Pedi novamente um táxi seguindo as orientações do professor Leeson por mensagem, chegando em uma locação da universidade para a feira repleta de estudantes. Dei uma olhada nos stands e nos grupos de alunos preparando suas apresentações, quando meu nome foi altamente pronunciado.
— Aí está você! — Era Leeson, vindo em minha direção com um enorme sorriso no rosto. Ele também estava todo pomposo em um terno social, e pela sua agitação, já estava na ativa há um bom tempo.
— Eu disse que não te deixaria na mão. — Brinquei quando ele já estava me alcançando.
— Eu sabia que podia contar com você. — Disse colocando a mão no meu ombro, me guiando para andar ao seu lado. — A feira está sendo um sucesso. Os alunos estão bem empolgados, e já tivemos a visita de muitos empresários. Mais um grupo está agendado para chegar daqui a pouco, queria que desse uma olhada no trabalho da minha turma para ajudá-los.
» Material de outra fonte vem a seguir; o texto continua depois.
(* ===== verification/VersionedStore.v ===== *)
(** * What the deployment store promises to the writer

    The writer of a subgraph ([store/postgres/src/writable.rs]) uses the
    deployment store through a few operations on the state of one deployment,
    the fields of [VersionedStore].  [VersionedStoreLaws] says what it may rely
    on: writing a block leaves all earlier blocks alone, reverting to a block
    makes its state current, and data sources are kept in the order of the
    blocks that created them.  The theorems about the writer are proved against
    these laws; [DeploymentVersions.v] proves the laws for the deployment
    store. *)

From S2P Require Import Prelude GraphqlAst Scalars RuntimeValue Values StoreTypes Schema BlockRange.
From S2P Require Import Relational DeploymentStore.

Class VersionedStore (D : Type) := {
  vs_transact : D -> BlockPtr -> option string -> list EntityModification ->
    list StoredDynamicDataSource -> list SubgraphError -> result StoreError (D * StoreEvent);
  vs_revert : D -> BlockPtr -> option string -> result StoreError (D * StoreEvent);
  vs_get : D -> EntityKey -> BlockNumber -> result StoreError (option Entity);
  vs_get_many : D -> gmap EntityType (list string) -> BlockNumber ->
    result StoreError (gmap EntityType (list Entity));
  vs_load : D -> BlockNumber -> result StoreError (list StoredDynamicDataSource);
  vs_block_ptr : D -> option BlockPtr;
  vs_block_cursor : D -> option string
}.

(** The data source that is loaded for one that was stored at block [n]. *)
Definition created_at (n : BlockNumber) (ds : StoredDynamicDataSource) : StoredDynamicDataSource :=
  mkDds (dds_name ds) (dds_source ds) (dds_context ds) (Some n).

(** Addresses have 20 bytes. *)
Definition dds_ok (ds : StoredDynamicDataSource) : Prop :=
  forall a, src_address (dds_source ds) = Some a -> length a = 20.

(** What is read for an entity after its modification, by what is read for each
    attribute: nothing after it was removed, otherwise the name of the type and
    the attributes that can be read. *)
Definition stored_view (attribute : EntityType -> string -> Value -> option Value)
    (m : EntityModification) : option Entity :=
  (fun data : Entity => <["__typename" := VString (entity_type (mod_entity_key m))]>
     (map_imap (attribute (entity_type (mod_entity_key m))) data) : Entity) <$> mod_entity m.

Class VersionedStoreLaws (D : Type) `{!VersionedStore D} := {
  (** the deployment is at the block of this number *)
  vs_inv : BlockNumber -> D -> Prop;
  (** the data sources, with the number of the block that created them *)
  vs_dds : D -> list (BlockNumber * StoredDynamicDataSource);
  (** two keys of one entity *)
  vs_same : EntityKey -> EntityKey -> Prop;
  (** modifications that can be made in one block *)
  vs_batch : list EntityModification -> Prop;
  (** what is read for a value that an attribute of an entity type is set to:
      nothing if the attribute is not stored, or if it is [null] *)
  vs_attribute : EntityType -> string -> Value -> option Value;
  vs_inv_max h d : vs_inv h d -> (h < BLOCK_NUMBER_MAX)%Z;
  vs_same_refl k : vs_same k k;
  vs_transact_ok h d ptr cursor mods dss errors d' ev :
    vs_inv h d -> (0 <= bp_number ptr < BLOCK_NUMBER_MAX)%Z -> vs_batch mods -> Forall dds_ok dss ->
    vs_transact d ptr cursor mods dss errors = Ok (d', ev) ->
    vs_inv (bp_number ptr) d' /\ (h < bp_number ptr)%Z /\ vs_block_ptr d' = Some ptr /\
    (forall k b, (b < bp_number ptr)%Z -> vs_get d' k b = vs_get d k b) /\
    (forall m b, m ∈ mods -> (bp_number ptr <= b <= BLOCK_NUMBER_MAX)%Z ->
       vs_get d' (mod_entity_key m) b = Ok (stored_view vs_attribute m)) /\
    (forall k b, (forall m, m ∈ mods -> ~ vs_same k (mod_entity_key m)) ->
       (bp_number ptr <= b <= BLOCK_NUMBER_MAX)%Z -> vs_get d' k b = vs_get d k b) /\
    vs_dds d' = vs_dds d ++ map (fun ds => (bp_number ptr, created_at (bp_number ptr) ds)) dss;
  vs_revert_ok h d ptr cursor d' ev :
    vs_inv h d -> (0 <= bp_number ptr)%Z -> vs_revert d ptr cursor = Ok (d', ev) ->
    vs_inv (bp_number ptr) d' /\ (bp_number ptr < h)%Z /\ vs_block_ptr d' = Some ptr /\
    (forall k b, (b <= BLOCK_NUMBER_MAX)%Z -> vs_get d' k b = vs_get d k (Z.min b (bp_number ptr))) /\
    vs_dds d' = List.filter (fun p => (p.1 <=? bp_number ptr)%Z) (vs_dds d);
  vs_get_after h d k b :
    vs_inv h d -> (h <= b)%Z -> vs_get d k b = vs_get d k h;
  vs_get_many_ok h d (ids : gmap EntityType (list string)) b sid :
    vs_inv h d -> (forall ty l, ids !! ty = Some l -> l <> []) ->
    (forall ty l id, ids !! ty = Some l -> id ∈ l -> exists o, vs_get d (mkKey sid ty id) b = Ok o) ->
    (forall ty l, ids !! ty = Some l ->
       NoDup l /\ forall id id', id ∈ l -> id' ∈ l -> vs_same (mkKey sid ty id) (mkKey sid ty id') -> id = id') ->
    exists r, vs_get_many d ids b = Ok r /\
      forall ty, default [] (r !! ty) ≡ₚ
        omap (fun id => match vs_get d (mkKey sid ty id) b with Ok o => o | _ => None end)
          (default [] (ids !! ty));
  vs_load_ok h d b :
    vs_inv h d -> vs_load d b = Ok (map snd (List.filter (fun p => (p.1 <=? b)%Z) (vs_dds d)));
  vs_dds_head h d : vs_inv h d -> Forall (fun p => p.1 <= h)%Z (vs_dds d)
}.

Definition vs_view `{VersionedStoreLaws D} (m : EntityModification) : option Entity :=
  stored_view vs_attribute m.

(** The attributes of the entity are read back as they are written. *)
Definition vs_kept `{VersionedStoreLaws D} (m : EntityModification) : Prop :=
  forall data f v, mod_entity m = Some data -> data !! f = Some v ->
    vs_attribute (entity_type (mod_entity_key m)) f v = Some v.

Lemma view_kept `{VersionedStoreLaws D} (m : EntityModification) :
  vs_kept m ->
  vs_view m = <["__typename" := VString (entity_type (mod_entity_key m))]> <$> mod_entity m.
Proof.
  intros Hk. unfold vs_view, stored_view. destruct (mod_entity m) as [data|] eqn:Hm; [|done]. simpl. do 2 f_equal.
  apply map_eq. intros f. rewrite map_lookup_imap. destruct (data !! f) as [v|] eqn:Hf; [|done].
  by apply (Hk data).
Qed.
Juntos nós caminhamos até o stand da turma do primeiro ano de Leeson, onde fui apresentada como publicitária experiente do ramo, uma mentira boba segundo Leeson, para passar mais credibilidade e segurança a eles.
Ficaram eufóricos ao saber que eu trabalho na corporação Archer. Como eu sempre disse, tê-la em seu currículo te abre portas, e você vira aonde quer que esteja, referência. Naquele momento eu omiti não trabalhar na minha área, seria como tirar aquela luz esperançosa que brilhava nos olhos dos calouros.
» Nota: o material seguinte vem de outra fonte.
(* ===== verification/Backoff.v ===== *)
(** * Exponential backoff

    [graph/src/util/backoff.rs].  A [Duration] is a number of nanoseconds, at
    most [duration_max].  [1 << self.attempt] has the type [u32] of the argument
    of [saturating_mul]; in release builds such a shift takes its right operand
    modulo 32. *)

From S2P Require Import Prelude.

Definition duration_max : Z := (2 ^ 64 * 10 ^ 9 - 1)%Z.

Definition from_millis (ms : Z) : Z := (ms * 10 ^ 6)%Z.
Definition from_secs (s : Z) : Z := (s * 10 ^ 9)%Z.

Definition saturating_mul (d n : Z) : Z := Z.min (d * n) duration_max.

(** [1_u32 << attempt] *)
Definition shl_one (attempt : Z) : Z := wrap_u32 (Z.shiftl 1 (attempt mod 32)).

Record ExponentialBackoff := mkBackoff {
  bo_attempt : Z; bo_base : Z; bo_ceiling : Z
}.

Definition backoff_new (base ceiling : Z) : ExponentialBackoff := mkBackoff 0 base ceiling.

Definition backoff_delay (b : ExponentialBackoff) : Z :=
  let delay := saturating_mul (bo_base b) (shl_one (bo_attempt b)) in
  if (bo_ceiling b <? delay)%Z then bo_ceiling b else delay.

(** The time to sleep, and the attempt is counted. *)
Definition next_attempt (b : ExponentialBackoff) : Z * ExponentialBackoff :=
  (backoff_delay b, mkBackoff (wrap_u64 (bo_attempt b + 1)) (bo_base b) (bo_ceiling b)).

Definition backoff_reset (b : ExponentialBackoff) : ExponentialBackoff :=
  mkBackoff 0 (bo_base b) (bo_ceiling b).

Lemma shl_one_spec attempt : (0 <= attempt)%Z -> shl_one attempt = (2 ^ (attempt mod 32))%Z.
Proof.
  intros H. unfold shl_one, wrap_u32, u32_mod. rewrite Z.shiftl_1_l.
  pose proof (Z.mod_pos_bound attempt 32 ltac:(lia)). apply Z.mod_small. split.
  - apply Z.pow_nonneg. lia.
  - apply Z.pow_lt_mono_r; lia.
Qed.

Lemma backoff_delay_spec attempt base ceiling :
  (0 <= attempt)%Z -> (0 <= ceiling <= duration_max)%Z ->
  backoff_delay (mkBackoff attempt base ceiling) = Z.min (base * 2 ^ (attempt mod 32)) ceiling.
Proof.
  intros Ha Hc. unfold backoff_delay, saturating_mul. simpl. rewrite shl_one_spec by done.
  destruct (Z.ltb_spec ceiling (Z.min (base * 2 ^ (attempt mod 32)) duration_max)); lia.
Qed.

(** For the first 32 attempts the delay is the base doubled with each attempt,
    but never more than the ceiling.  From the 33rd attempt on the delays start
    again at the base, although they are documented to stay at the ceiling;
    with the constants of [SyncStore] that is when a database has been away for
    four and a half minutes. *)
Theorem backoff_delays base ceiling :
  (0 <= base <= ceiling)%Z -> (ceiling <= duration_max)%Z ->
  (forall attempt, (0 <= attempt < 32)%Z ->
     backoff_delay (mkBackoff attempt base ceiling) = Z.min (base * 2 ^ attempt) ceiling) /\
  backoff_delay (mkBackoff 32 base ceiling) = base.
Proof.
  intros Hb Hc. split.
  - intros attempt Ha. rewrite backoff_delay_spec by lia. by rewrite Z.mod_small by lia.
  - rewrite backoff_delay_spec by lia. change (32 mod 32)%Z with 0%Z. lia.
Qed.

Definition BACKOFF_BASE : Z := from_millis 100.
Definition BACKOFF_CEIL : Z := from_secs 10.

Lemma backoff_delays_witness :
  backoff_delay (mkBackoff 31 BACKOFF_BASE BACKOFF_CEIL) = from_secs 10 /\
  backoff_delay (mkBackoff 32 BACKOFF_BASE BACKOFF_CEIL) = from_millis 100.
Proof.
  destruct (backoff_delays BACKOFF_BASE BACKOFF_CEIL) as [Hfirst Hwrap]; [by vm_compute|by vm_compute|].
  split; [|exact Hwrap]. rewrite Hfirst; [reflexivity|lia].
Defined.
— São as vagas de estágio mais concorridas. — Comentou uma aluna, entusiasmada ao saber que uma estagiária tinha sim chances de ser efetivada, como provavelmente presumiram minha caminhada.
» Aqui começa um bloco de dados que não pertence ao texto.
(* ===== verification/RunnerProps.v ===== *)
(** * Correctness of the subgraph runner

    The runner over a store that answers reads and writes blocks as a whole: a
    processed block brings the store to what its handlers have done, one
    transaction after the other, and the cache that the runner keeps from block to
    block agrees with the store after every event. *)

From S2P Require Import Prelude GraphqlAst Scalars RuntimeValue Values Names StoreTypes StoreProps.
From S2P Require Import Schema EntityValidate CacheInterface EntityCache EntityCacheProps BlockState Gas.
From S2P Require Import ProofOfIndexing HostExports SubgraphInstance HandlerProps InstanceProps.
From S2P Require Import Relational DeploymentStore Backoff Runner.

(** Entities of the proof of indexing have a digest. *)
Definition has_digest (e : Entity) : Prop := exists d, attr e "digest" = Some (VBytes d).

(** What the runner relies on: the store of deployment [sid] has contents, reads
    answer them, a written block changes them by its modifications, and a block that
    can not be written does not change them. *)
Class RunnerStoreLaws (W QErr StoredDs : Type) `{HX : !Hex} `{HW : !RunnerStore W QErr StoredDs}
    (sid : DeploymentHash) := {
  rs_ok : W -> Prop;
  rs_contents : W -> gmap EntityKey Entity;
  rs_data_sources : W -> list StoredDs;
  rs_reads w : rs_ok w -> reads_from (rs_reader w) (rs_contents w) sid;
  rs_schema w ty : rs_ok w -> is_immutable (rd_input_schema (rs_reader w)) ty = false;
  rs_poi w k e : rs_ok w -> rs_contents w !! k = Some e -> is_poi (entity_type k) = true -> has_digest e;
  rs_transact_ok w ptr cursor mods dss errors x w' :
    rs_ok w -> Forall (fun m => is_poi_mod m = true -> forall e, mod_entity m = Some e -> has_digest e) mods ->
    rs_transact_block_operations w ptr cursor mods dss errors = (x, w') ->
    x <> Panic /\ rs_ok w' /\
    (x = Ok tt -> rs_contents w' = apply_mods mods (rs_contents w) /\
                  rs_data_sources w' = rs_data_sources w ++ dss /\ rs_block_ptr w' = Some ptr) /\
    (is_err x = true -> rs_contents w' = rs_contents w /\
                        rs_data_sources w' = rs_data_sources w /\ rs_block_ptr w' = rs_block_ptr w);
  rs_revert_ok w ptr cursor x w' :
    rs_ok w -> rs_revert_block_operations w ptr cursor = (x, w') ->
    x <> Panic /\ rs_ok w' /\ (is_err x = true -> rs_contents w' = rs_contents w);
  rs_supports_ok w : rs_ok w -> rs_supports_proof_of_indexing w <> Panic;
  rs_health_ok w : rs_ok w -> rs_health w <> Panic;
  rs_is_synced_ok w : rs_ok w -> rs_is_deployment_synced w <> Panic;
  rs_fail_ok w e x w' :
    rs_ok w -> rs_fail_subgraph w e = (x, w') -> x <> Panic /\ rs_ok w' /\ rs_contents w' = rs_contents w;
  rs_synced_ok w x w' :
    rs_ok w -> rs_deployment_synced w = (x, w') -> x <> Panic /\ rs_ok w' /\ rs_contents w' = rs_contents w;
  rs_unassign_ok w x w' :
    rs_ok w -> rs_unassign_subgraph w = (x, w') ->
    x <> Panic /\ rs_ok w' /\ rs_contents w' = rs_contents w /\
    rs_data_sources w' = rs_data_sources w /\ rs_block_ptr w' = rs_block_ptr w;
  rs_unfail_ok w ptr x w' :
    rs_ok w -> rs_unfail_non_deterministic_error w ptr = (x, w') ->
    x <> Panic /\ rs_ok w' /\ rs_contents w' = rs_contents w
}.

Section RunnerProps.
Context `{HX : !Hex} `{HB : !NumBits} `{HS : !StableHash}.
Context {C : Type} `{HC : !CacheOps EntityKey (option Entity) C} `{HL : !CacheLaws EntityKey (option Entity) C}.
Context {QErr StoredDs Template Ctx : Type}.
Context {DataSource Trigger Block MappingTrigger Filter : Type}.
Context {W : Type} `{HW : !RunnerStore W QErr StoredDs} (sid : DeploymentHash).
Context `{HWL : !RunnerStoreLaws W QErr StoredDs sid}.
Context (node : Node C QErr Template).
Context (chain : Chain QErr StoredDs Template Ctx DataSource Trigger Block MappingTrigger Filter).
Context (inputs : IndexingInputs).

Local Abbreviation AnyError := (AnyError QErr).
Local Abbreviation BlockState := (BlockState C StoredDs Template Ctx).
Local Abbreviation DataSourceTemplateInfo := (DataSourceTemplateInfo Template Ctx).
Local Abbreviation RuntimeHost := (RuntimeHost QErr Template Ctx DataSource Trigger Block MappingTrigger).
Local Abbreviation cache := (EntityCache C StoredDs).
Local Abbreviation Runner := (Runner C QErr Template Ctx DataSource Trigger Block MappingTrigger Filter W).
Local Abbreviation host_ok w := (host_ok (rs_reader w) (nd_fuel node) (nd_debug_fork node) sid).
Local Abbreviation hosts_run w block := (hosts_run (nd_template_name node) (rs_reader w) (nd_fuel node)
  (nd_max_gas_per_handler node) (nd_debug_fork node) (nd_trap_to_string node) (nd_error_text node) block
  (ch_block_ptr chain block)).
Local Abbreviation hosts_fail w block := (hosts_fail (nd_template_name node) (rs_reader w) (nd_fuel node)
  (nd_max_gas_per_handler node) (nd_debug_fork node) (nd_trap_to_string node) (nd_error_text node) block
  (ch_block_ptr chain block)).

(** The hosts do not panic, whatever the store holds. *)
Definition host_good (h : RuntimeHost) : Prop := forall w, rs_ok w -> host_ok w h.

(** What the chain and the node promise *)
Record chain_ok : Prop := {
  co_sid : in_deployment inputs = sid;
  co_hash_iter : hash_iter_law (nd_hash_iter node);
  co_poi_iter m : nd_poi_iter node m ≡ₚ map_to_list m;
  co_timeout : timeouts_ok (nd_trap_to_string node) (nd_timeout node);
  co_cache_size : (0 <= nd_entity_cache_size node)%Z;
  co_cache_new : nd_cache_is_empty node cache_new = true;
  co_try_from info : ch_data_source_try_from chain info <> Panic;
  co_try_from_block info ds :
    ch_data_source_try_from chain info = Ok ds -> ch_creation_block chain ds = Some (dti_creation_block info);
  co_new_host ds : ch_new_host chain ds <> Panic;
  co_new_host_good ds h :
    ch_new_host chain ds = Ok h ->
    host_good h /\ rh_creation_block_number h = ch_creation_block chain ds;
  co_triggers block filter : ch_triggers_in_block chain block filter <> Panic
}.
Hypothesis Hchain : chain_ok.

(** ** Running triggers *)

(** The triggers of a block run one after the other. *)
Inductive triggers_run (w : W) (block : Block) (hosts : list RuntimeHost) :
    list Trigger -> EntityDb -> EntityDb -> list DataSourceTemplateInfo -> list SubgraphError -> Prop :=
| triggers_done b : triggers_run w block hosts [] b b [] []
| triggers_next trigger triggers b b1 b' infos infos' errs errs' :
    hosts_run w block trigger hosts b b1 infos errs -> triggers_run w block hosts triggers b1 b' infos' errs' ->
    triggers_run w block hosts (trigger :: triggers) b b' (infos ++ infos') (errs ++ errs').

(** The node gives up on one of the triggers, after those before it have run. *)
Inductive triggers_fail (w : W) (block : Block) (hosts : list RuntimeHost) :
    list Trigger -> EntityDb -> Trigger -> MappingError AnyError -> Prop :=
| triggers_fail_now trigger triggers b e :
    hosts_fail w block trigger hosts b e -> triggers_fail w block hosts (trigger :: triggers) b trigger e
| triggers_fail_later trigger triggers b b1 infos errs trigger' e :
    hosts_run w block trigger hosts b b1 infos errs -> triggers_fail w block hosts triggers b1 trigger' e ->
    triggers_fail w block hosts (trigger :: triggers) b trigger' e.

(** Two handlers fail deterministically on one of the triggers. *)
Inductive double_failure (w : W) (block : Block) (hosts : list RuntimeHost) : list Trigger -> EntityDb -> Prop :=
| double_failure_now trigger triggers b b1 infos errs :
    hosts_run w block trigger hosts b b1 infos errs -> 2 <= length errs ->
    double_failure w block hosts (trigger :: triggers) b
| double_failure_later trigger triggers b b1 infos errs :
    hosts_run w block trigger hosts b b1 infos errs -> double_failure w block hosts triggers b1 ->
    double_failure w block hosts (trigger :: triggers) b.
Não n**o que eu sou completamente apaixonada por publicidade, não é algo que estabeleci como sonho ou meta de vida, mas me encontrei e confesso, sem modéstia alguma, que sou boa no que faço. Seria ótimo poder estar vivendo disso, mas eu tenho outras prioridades.
Conheci um pouco do projeto e da proposta que eles criaram, conheci os alunos e no decorrer da conversa, fui dando algumas dicas. Uma Reitora trazia até nós os grupos de empresários, e as apresentações se repetiam a cada hora.
O grupo acanhado de sete pessoas começou e eu complementava as apresentações, depois de algumas delas eu já havia decorado e me encarreguei de responder as perguntas por eles com mais firmeza, muita das vezes dando minha opinião e sugestão para algum nicho específico. A Reitora soltou em um cochicho que o grupo liderava nos interesses dos empresários.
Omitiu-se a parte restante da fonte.